Olhei para a mulher, que estava com os olhos mais arregalados do que nunca, mas começou a falar gaguejadamente enquanto a criatura saía do lago, ameaçadoramente.

- É u-u-um k-k-kappa. - disse ela. - Eu est-tudei s-sobre eles na universidade. São ainda piores do que na descrição.

Aquele teria sido um comentário engraçado, não fosse a situação. Precisava de mais informações.

- E o que fazemos? - questionei, impaciente por ter de fazer a pergunta.

- São criaturas japonesas. - a bruxa já não gaguejava mais. - Se nos curvarmos em frente a eles, como os orientais o fazem, eles se sentem obrigados a repetir o gesto, e então a água sobre suas cabeças cai, fazendo-os recuar.

- Ora, então vamos fazer isso! - curvei-me respeitosamente, e a mulher fez o mesmo, após deixar sua filhinha no chão, atrás de si.

Mantive o olhar na criatura, que se encontrava a pouco mais de cinco metros de distância. Naquele momento ela parou de andar, e após um segundo que pareceu de reflexão, o kappa fez o mesmo, e como fora dito, a água foi despejada ao chão. Voltando a sua posição normal, o esquisito anfíbio virou-se de costas para nós, deixando à vista um casco como o de uma tartaruga. "Como se não pudesse ser mais estranho..." Tratou, então, de mergulhar no lago novamente e desapareceu, deixando a nós, humanos, sozinhos.

- E agora? Os trilhos terminaram. - a bruxa deixou claro o óbvio.

Escorei-me no carrinho da montanha-russa para pensar em algo e então fui surpreendido com a aparição de uma tenda, igual àquela em que o trilho entrara no parque, só que agora esta estava ali, no fim dos trilhos, em frente à água. Com a boca aberta, olhei para trás, onde a mulher segurava novamente sua filha nos braços, que agora também prestava atenção no que acontecia. Um sorriso iluminou a face da mãe, o que me motivou a fazer o mesmo.
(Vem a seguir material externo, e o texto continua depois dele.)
(* ===== verification/DaemonShutdown.v ===== *)
(** * The end of the service

    Once the shutdown flag is set every interleaving of the tasks comes to an
    end, and the service returns success. *)

From S2P Require Import Prelude RustStr Config Discovery Watch MqttProtocol MqttMachine MqttSupervisor Collector Daemon DaemonService.

Local Open Scope Z_scope.

(** ** The supervisor's shutdown succeeds when the client takes its requests *)

Section supervisor.
Context `{WL : WatchLaws}.

Lemma handle_event_always s e : (handle_event always s e).2 = Ok tt.
Proof. unfold handle_event, perform, always. destruct (match e with IncomingConnAck _ => _ | _ => _ end) as [p [a|]]; done. Qed.

Lemma shutdown_sequence_always polls s :
  shutdown_sequence_result (shutdown_sequence always polls s).2 = Ok tt.
Proof.
  revert s. induction polls as [|[e|e] polls IH]; intros s; [done| |done]. cbn [shutdown_sequence].
  pose proof (handle_event_always s e) as He. destruct (handle_event always s e) as [s' [[]|]]; [|done].
  destruct (_ || _); [done|apply IH].
Qed.

Lemma graceful_shutdown_always polls s : (graceful_shutdown always polls s).2 = Ok tt.
Proof.
  unfold graceful_shutdown. destruct (shutdown _) as [p [a|]]; [|done]. cbn [and_then perform always].
  match goal with |- context [shutdown_sequence always polls ?s] =>
    pose proof (shutdown_sequence_always polls s) as Hs; destruct (shutdown_sequence always polls s) as [s' r] end.
  cbn [snd] in Hs. by rewrite Hs.
Qed.
End supervisor.

(** ** The service *)

Section shutdown.
Context `{WL : WatchLaws} {IoError : Type}.
Implicit Types (sv : Service (IoError := IoError)).

(** The steps the tasks take once the flag is set and collections succeed: the
    supervisor sees it at the top of its loop, the scheduler's [select!] is
    biased towards it. *)
Definition stopping (l : ServiceLabel (IoError := IoError)) : bool :=
  match l with
  | MqttIterates shutdown_now _ _ => shutdown_now
  | WorkerSteps payload => is_ok payload
  | SchedulerSteps (SchedulerBegins shutdown) => shutdown
  | SchedulerSteps (SchedulerShutdown c) => stops c
  | SchedulerSteps (SchedulerTick _) => false
  end.

(** No task has failed. *)
Definition orderly sv : Prop :=
  match pc (worker sv) with Collected _ (Err _) | Clearing (Err _) | WorkerDone (Err _) => False | _ => True end
  /\ match mqtt_outcome sv with Some (Err _) => False | _ => True end.

(** How the tasks have ended; a collection still running is not waited for. *)
Definition ends_of sv : Ends (IoError := IoError) := {|
  mqtt_end := Ok (default (Ok tt) (mqtt_outcome sv));
  scheduler_end := Ok tt;
  collector_end := match pc (worker sv) with WorkerDone r => Some (Ok r) | _ => None end;
|}.

(** The steps each task has left. *)
Definition worker_left (changed : bool) (p : WorkerPc (IoError := IoError)) : nat :=
  let waiting := if changed then 7%nat else 1%nat in
  match p with
  | WorkerDone _ => 0
  | Waiting => waiting
  | Clearing _ => 1 + waiting
  | Collected _ _ => 2 + waiting
  | Collecting _ => 3 + waiting
  | Starting _ => 4 + waiting
  | Woken => 6
  end.
Definition scheduler_left (s : Scheduler) : nat := match s with SchedulerDone => 0 | _ => 1 end.
Definition steps_left sv : nat :=
  (if mqtt_done sv then 0 else 1) + scheduler_left (scheduler sv)
  + worker_left (has_changed (requests_of sv) (requests_seen (worker sv))) (pc (worker sv)).

Lemma steps_left_bound sv : (steps_left sv <= 13)%nat.
Proof.
  unfold steps_left, scheduler_left, worker_left.
  destruct (mqtt_done sv), (scheduler sv), (has_changed _ _), (pc (worker sv)); lia.
Qed.

(** Every step of the worker counts. *)
Lemma worker_step_left closed payload k sh k' sh' :
  worker_step (IoError := IoError) closed payload k sh = Some (k', sh') ->
  collection_requests (shared_slots sh') = collection_requests (shared_slots sh)
  /\ (worker_left (has_changed (collection_requests (shared_slots sh')) (requests_seen k')) (pc k')
      < worker_left (has_changed (collection_requests (shared_slots sh)) (requests_seen k)) (pc k))%nat.
Proof.
  intros Hstep. unfold worker_step in Hstep. destruct k as [p m]. cbn [pc requests_seen] in *.
  destruct p as [| |id|id|id [t|e]|[t|e]|r]; try done.
  - destruct (has_changed _ m) eqn:Ec; [|destruct closed; [|done]];
      injection Hstep as <- <-; cbn [pc requests_seen set_pc worker_left]; (split; [done|lia]).
  - injection Hstep as <- <-. cbn [pc requests_seen]. autorewrite with watch. destruct (_ =? 0); cbn; (split; [done|lia]).
  - injection Hstep as <- <-. cbn. split; [done|lia].
  - injection Hstep as <- <-. cbn. split; [done|lia].
  - injection Hstep as <- <-. cbn. split; [done|lia].
  - injection Hstep as <- <-. cbn. split; [done|lia].
  - injection Hstep as <- <-. cbn. split; [done|lia].
  - injection Hstep as <- <-. cbn. split; [done|lia].
Qed.

Lemma stopping_worker payload sv k' sh' :
  orderly sv -> is_ok payload = true ->
  worker_step (senders_gone sv) payload (worker sv) (shared sv) = Some (k', sh') ->
  match pc k' with Collected _ (Err _) | Clearing (Err _) | WorkerDone (Err _) => False | _ => True end.
Proof.
  intros [Ho _] Hpay Hstep. unfold worker_step in Hstep.
  destruct (pc (worker sv)) as [| |id|id|id [t|e]|[t|e]|r], payload; try done;
    repeat case_match; simplify_eq/=; try done.
Qed.

Lemma stopping_step sv l sv' :
  orderly sv -> stopping l = true -> service_step always sv l sv' ->
  orderly sv' /\ (steps_left sv' < steps_left sv)%nat.
Proof.
  intros Hord Hl Hstep. pose proof Hord as [Hok Hout].
  destruct Hstep as [now branch polls sv w' s' flow Hdone Hen Hit|payload sv k' sh' Hwk|e sv s' sh' Hsc].
  - cbn in Hl. subst now. cbn [iterate] in Hit.
    pose proof (graceful_shutdown_always polls (mqtt_task sv)) as Hg. injection Hit as <- <- <-.
    unfold steps_left. rewrite Hdone. unfold orderly, mqtt_done, requests_of.
    cbn [worker mqtt_outcome shared shared_slots scheduler]. rewrite Hg. split; [done|lia].
  - pose proof (stopping_worker payload sv k' sh' Hord Hl Hwk) as Hok'. destruct (worker_step_left _ _ _ _ _ _ Hwk) as [_ Hlt].
    unfold steps_left, orderly, mqtt_done, requests_of in *. cbn [worker mqtt_outcome shared scheduler] in *.
    split; [by split|lia].
  - unfold scheduler_step in Hsc. unfold steps_left, orderly, mqtt_done, requests_of.
    destruct (scheduler sv) as [|last|], e as [b|c|now]; cbn in Hl; try done; rewrite Hl in Hsc;
      injection Hsc as <- <-; cbn [worker mqtt_outcome shared scheduler scheduler_left]; (split; [by split|lia]).
Qed.

(** While a task has not ended, one of them can take such a step. *)
Lemma stopping_progress sv :
  orderly sv ->
  (exists l sv', stopping l = true /\ service_step always sv l sv')
  \/ mqtt_done sv = true /\ scheduler sv = SchedulerDone /\ pc (worker sv) = WorkerDone (Ok tt).
Proof.
  intros [Hok _]. destruct (mqtt_done sv) eqn:Hd.
  2: { left. destruct (iterate always true (StatesChanged false) [] (shared_slots (shared sv)) (mqtt_task sv))
         as [[w' s'] flow] eqn:E.
       exists (MqttIterates true (ShutdownChanged {| closed := true; shutdown_value := true |}) []).
       eexists. split; [done|]. by eapply service_mqtt. }
  destruct (scheduler sv) eqn:Hs.
  - left. exists (SchedulerSteps (SchedulerBegins true)). eexists. split; [done|].
    apply service_scheduler. by rewrite Hs.
  - left. exists (SchedulerSteps (SchedulerShutdown {| closed := true; shutdown_value := true |})). eexists. split; [done|].
    apply service_scheduler. by rewrite Hs.
  - destruct (worker_step (senders_gone sv) (Ok []) (worker sv) (shared sv)) as [[k' sh']|] eqn:E.
    + left. exists (WorkerSteps (Ok [])). eexists. split; [done|]. by apply service_worker.
    + right. split; [done|]. split; [done|]. unfold worker_step in E.
      assert (senders_gone sv = true) as Hg by (unfold senders_gone; by rewrite Hd, Hs). rewrite Hg in E.
      destruct (pc (worker sv)) as [| |id|id|id r|r|[[]|]]; try done. by destruct (has_changed _ _).
Qed.

Lemma orderly_result sv :
  orderly sv -> service_result (CompletionSignal (Ok tt)) (ends_of sv) = Ok tt.
Proof.
  intros [Hok Hout]. unfold service_result, ends_of. cbn [mqtt_end scheduler_end collector_end].
  destruct (mqtt_outcome sv) as [[[]|]|]; [|done|]; destruct (pc (worker sv)) as [| |id|id|id r|r|[[]|]]; done.
Qed.

(** After a shutdown request the service ends, whatever the
    interleaving of its tasks: as long as a task has not ended one of them has a
    step to take, there are at most thirteen such steps (one iteration of the
    supervisor, one of the scheduler and the rest of a collection with one for
    a pending request), and when no task fails the service returns success at
    any point it stops waiting, a collection still running included. *)
Theorem shutdown_terminates sv ls sv' :
  orderly sv -> Prelude.run (service_step always) sv ls sv' -> Forall (fun l => stopping l = true) ls ->
  (length ls <= 13)%nat
  /\ ((exists l sv'', stopping l = true /\ service_step always sv' l sv'')
      \/ mqtt_done sv' = true /\ scheduler sv' = SchedulerDone /\ pc (worker sv') = WorkerDone (Ok tt))
  /\ service_result (CompletionSignal (Ok tt)) (ends_of sv') = Ok tt.
Proof.
  intros Hord Hrun Hls.
  destruct (run_measure (service_step always) orderly (fun l => stopping l = true) steps_left sv ls sv')
    as [Hord' Hlen]; [intros s l s' Hi Hl Hs; by eapply stopping_step|done..|].
  split; [pose proof (steps_left_bound sv); lia|]. split; [by apply stopping_progress|by apply orderly_result].
Qed.
End shutdown.

(** ** A concrete shutdown, with a request pending *)

Definition shutdown_labels : list (ServiceLabel (IoError := unit)) :=
  let text := WorkerSteps (Ok (lit "{}")) in
  [SchedulerSteps (SchedulerShutdown {| closed := false; shutdown_value := true |}); text; text;
   MqttIterates true (ShutdownChanged {| closed := false; shutdown_value := true |}) [Ok (OutgoingPublish 0)]; text].

(** The end of the example, with one more request by the scheduler. *)
Definition shutdown_start : Service (IoError := unit) :=
  default example_end (service_next always example_end (SchedulerSteps (SchedulerTick (from_secs 120)))).
Definition shutdown_end : Service (IoError := unit) :=
  default shutdown_start (service_run always shutdown_start shutdown_labels).

Lemma shutdown_terminates_witness :
  (orderly shutdown_start /\ Prelude.run (service_step always) shutdown_start shutdown_labels shutdown_end
   /\ Forall (fun l => stopping l = true) shutdown_labels)
  /\ has_changed (requests_of shutdown_start) (requests_seen (worker shutdown_start)) = true
  /\ mqtt_done shutdown_end = true
  /\ service_result (CompletionSignal (Ok tt)) (ends_of shutdown_end) = Ok tt.
Proof.
  assert (orderly shutdown_start) as Ho by (split; vm_compute; exact I).
  assert (Prelude.run (service_step always) shutdown_start shutdown_labels shutdown_end) as Hr.
  { apply service_run_run. unfold shutdown_end.
    destruct (service_run always shutdown_start shutdown_labels) as [sv|] eqn:E; [done|]. vm_compute in E. discriminate E. }
  assert (Forall (fun l => stopping l = true) shutdown_labels) as Hl by by repeat constructor.
  split; [done|]. split; [vm_compute; reflexivity|]. split; [vm_compute; reflexivity|].
  exact (proj2 (proj2 (shutdown_terminates _ _ _ Ho Hr Hl))).
Defined.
- Acho que está na hora de irmos, agora que chegamos ao final. - convidei.

Sem pensar duas vezes, todos entramos dentro do carro, e após todos estarem acomodados, estávamos novamente em movimento, atravessando a tenda.

Da mesma maneira que eu chegara na floresta, agora acontecia o contrário. A tenda mágica levou-nos de volta ao parque, que só não estava em uma escuridão completa devido à iluminação precária. Descemos da montanha-russa e eu apressei-as:

- Vamos! Temos de correr até a chave de portal, já deve estar na hora. Quando chegarmos a Hogwarts, nos informaremos do que aconteceu e então vocês poderão ir para casa.

Percorrida a pequena distância até onde estava o tubo da pasta de dente, pusemos nossas mãos ao mesmo tempo no objeto, e tivemos a confirmação de que tudo dera certo, pois instantaneamente senti meu corpo flutuar. Mesmo com o turbilhão de sensações naquele segundo, estava aliviado pois havíamos conseguido deixar a floresta ilesos.